En Cartas a un Hombre Muerto (1987) se nos muestra la crudeza y pesimismo absoluto al que puede llegar nuestra percepción del industrialismo. En la obra, Rolan Bykov, un reputado científico se encuentra refugiado en el sótano de un museo de Historia junto con una multitud de niñas y niños huérfanos que han decidido dejar de hablar. El mundo en el que se encuentran no es postapocalíptico, sino que, más bien, se encuentra embebido en el propio proceso de apocalipsis. Bykov escribe cartas a su hijo muerto durante la catástrofe y reflexiona junto con otros supervivientes sobre el significado de la muerte, el colapso, y el fin del ser humano en la Tierra. En su angustia, alguno de los supervivientes refugiados se suicida y quienes no se atreven a ello, acaban sucumbiendo a las propias condiciones ecológicas en las que la comida escasea y los índices de radiación son sin duda excesivo. Cuando el propio protagonista muere, vemos una última escena en la que los niños salen del refugio y emprenden un camino hacia algún lugar. La crítica siempre ha leído esta escena como una manera de señalar la esperanza puesta en la juventud, como una forma, en definitiva, de pedir a las nuevas generaciones que solventen y sobrevivan a los pecados de sus padres. Uno se pregunta, no obstante, si esto no es parte de una broma oscura del propio Lopushanski y si los jóvenes que abandonan el refugio morirán al poco tiempo en un mundo en el que ya no crece nada.

No hay duda alguna de que ciertos eventos históricos, como la explosión en la planta de Chernóbil, refuerzan unas actitudes ya de por sí depresivas en la forma en la que se ha narrado el colapso ecológico en la Unión Soviética. El ethos derrotista, no obstante, parece que casi siempre formó un aspecto vital en la forma de entender los efectos del progreso tecnológico. En una época en la que constantemente se nos enseña que hay esperanza dentro del propio colapso, es también necesario acudir a este tipo de obras en las que se nos avisa de que la supervivencia no está siempre asegurada. Ya sea en términos tecno-optimistas o colapsistas, no hay que perder de vista que lo humano y la biodiversidad que tan conflictivamente lo acompaña está en riesgo debido, principalmente a las acciones del propio industrialismo.
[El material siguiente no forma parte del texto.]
(** * neat: the generational step of a population (population.go)

    A shallow embedding of [population.go]: the population container, the
    generational step [rollPop] with its phases, the roulette-wheel selector
    [tournament], the clustering step [speciate] and the two population
    queries [Organisms] and [MPC].

    Go's [float64] is Rocq's primitive binary64 [float]; Go's [int] is [Z]
    (two's complement wrap-around written out where the code adds or
    subtracts configuration and age counters; lengths of slices and what is
    counted against them stay far below [2^63]); a slice is a [list]; a
    run-time panic is the [Panic] outcome of the [Result] type.  Running out
    of memory is not modelled.

    Pointers.  The species and organisms held in slices are not nil.  The
    [*Organism] that [tournament] returns and the [*Species] variable
    [bestSpecies] can be nil and are [option]s.  What the code updates in
    place (a species' fitness, its organisms, its example) is returned by the
    function that embeds the update.  [cloneOrg] and [crossover] hand out
    fresh organisms, so that [mutate], which works in place on the child it
    is given, is a function from the child to the mutated child.

    [initialPopulation] only wires collaborators together and is not
    embedded; [rollPop]'s [err] result is never set and is left out. *)

From Stdlib Require Import ZArith List Bool Lia Uint63 QArith Qround.
From Stdlib Require Import Sorting.Permutation.
From Stdlib Require String Ascii DecimalString DecimalZ.
From Stdlib Require Import Floats.PrimFloat Floats.SpecFloat Floats.FloatOps Floats.FloatAxioms.
Import ListNotations.

Local Open Scope Z_scope.

(** ** Run-time outcomes *)

(** The ways a step of this file can abort at run time. *)
Inductive panic : Type :=
| NilDereference      (* a field of a nil pointer is read *)
| IndexOutOfRange     (* [s[i]] or [s[:k]] outside the slice *)
| MakeSliceCap        (* [make([]T, 0, cap)] with a negative capacity *)
| External.           (* a collaborator outside this file aborted *)

Inductive Result (A : Type) : Type :=
| Ok (a : A)
| Panic (p : panic).
Arguments Ok {A} a.
Arguments Panic {A} p.

(** ** Numbers *)

(** Go's [int] on a 64-bit platform: the wrap-around of [+] and [-]. *)
Definition wrap (z : Z) : Z := (z + 2 ^ 63) mod 2 ^ 64 - 2 ^ 63.

(** [float64(n)] for an [int] [n]: conversion rounds to nearest even, as the
    primitive conversion of the magnitude does. *)
Definition float64_of_int (n : Z) : float :=
  let m := Z.abs n in
  let f := if m <? 2 ^ 63 then PrimFloat.of_uint63 (Uint63.of_Z m)
           else 9223372036854775808%float in
  if n <? 0 then PrimFloat.opp f else f.

(** [int(f)] for a [float64] [f]: the fraction is discarded (truncation
    towards zero).  Go leaves the result for NaN, the infinities and values
    outside the range of [int] to the platform; [unrepresentable] stands for
    that choice. *)
Definition int_of_float64 (unrepresentable : float -> Z) (f : float) : Z :=
  match Prim2SF f with
  | S754_zero _ => 0
  | S754_finite s m e =>
      let mag := if 0 <=? e then Z.pos m * 2 ^ e else Z.pos m / 2 ^ (- e) in
      let v := if s then - mag else mag in
      if (- 2 ^ 63 <=? v) && (v <? 2 ^ 63) then v else unrepresentable f
  | S754_infinity _ | S754_nan => unrepresentable f
  end.

(** The exact value of a finite [float64], as a rational. *)
Definition float64_value (f : float) : option Q :=
  match Prim2SF f with
  | S754_zero _ => Some 0%Q
  | S754_finite s m e =>
      let mag := if 0 <=? e then inject_Z (Z.pos m * 2 ^ e)
                 else Qmake (Z.pos m) (Z.to_pos (2 ^ (- e))) in
      Some (if s then Qopp mag else mag)
  | S754_infinity _ | S754_nan => None
  end.

(** ** The step monad: shared mutable state and panics

    [W] is everything the process keeps between calls and this file does not
    own: the shared random source and the innovation (identifier) counter. *)

Definition M (W A : Type) : Type := W -> Result (A * W).

Definition ret {W A} (a : A) : M W A := fun w => Ok (a, w).

Definition bind {W A B} (c : M W A) (k : A -> M W B) : M W B :=
  fun w => match c w with
           | Ok (a, w') => k a w'
           | Panic p => Panic p
           end.

Definition throw {W A} (p : panic) : M W A := fun _ => Panic p.

(** A draw or a counter read: changes the state, cannot abort. *)
Definition total {W A} (f : W -> A * W) : M W A := fun w => Ok (f w).

(** A computation that does not touch the state. *)
Definition pure {W A} (r : Result A) : M W A :=
  fun w => match r with Ok a => Ok (a, w) | Panic p => Panic p end.

Declare Scope step_scope.
Delimit Scope step_scope with step.
Notation "x <- c ;; k" := (bind c (fun x => k))
  (at level 61, c at next level, right associativity) : step_scope.
Notation "' pat <- c ;; k" := (bind c (fun x => match x with pat => k end))
  (at level 61, pat pattern, c at next level, right associativity) : step_scope.
Local Open Scope step_scope.

(** ** Configuration *)

(** The fields of [Settings] that [population.go] reads. *)
Record Settings : Type := {
  PopulationSize : Z;
  SurvivalPercent : float;
  EliteCount : Z;
  AgeToStagnation : Z;
  Crossover : float;
  InterspeciesMating : float;
  CompatThreshold : float
}.

(** ** Data model *)

Section Model.

(** The gene encodings are declared outside [population.go]; only the lengths
    of the two gene sequences are observed here. *)
Context {NodeGene ConnGene : Type}.

Record Genome : Type := {
  GenomeID : Z;
  Nodes : list NodeGene;
  Conns : list ConnGene
}.

(** [Organism] embeds its genome; [Fitness] is a slice, [Fitness[0]] the
    primary fitness. *)
Record Organism : Type := {
  OrgGenome : Genome;
  Fitness : list float
}.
El colapso total y absoluto, o el petrocalipsis, como diría el científico y divulgador ecologista Antonio Turiel, es una posibilidad futura bastante cercana que en gran parte del cine occidental solo vemos de manera ilusoria. Nuestros personajes humanos, a unas malas, siempre acaban sacando su ingenio o incluso malviviendo, pero siempre acaban viviendo. Asumimos de una manera bastante optimista que el mundo después del Antropoceno tendrá cabida para nuestra especie, aunque sea una versión detecnologizada de la misma.

En fin, quizás sea por esto, por lo que Don’t Look Up (2021), el largometraje tan apocalíptico y satíricamente nihilista dirigido por Adam McKay se ha vuelto una de las películas más populares de la historia de Netflix. Finalmente nos han narrado desde Hollywood el exterminio absoluto de la Tierra. Supongo que cuando un sistema se encuentra al borde del colapso, su arte y ficciones ya no acaban como moralmente nos gustaría que acabara sino como inevitablemente va a acabar: con su destrucción total.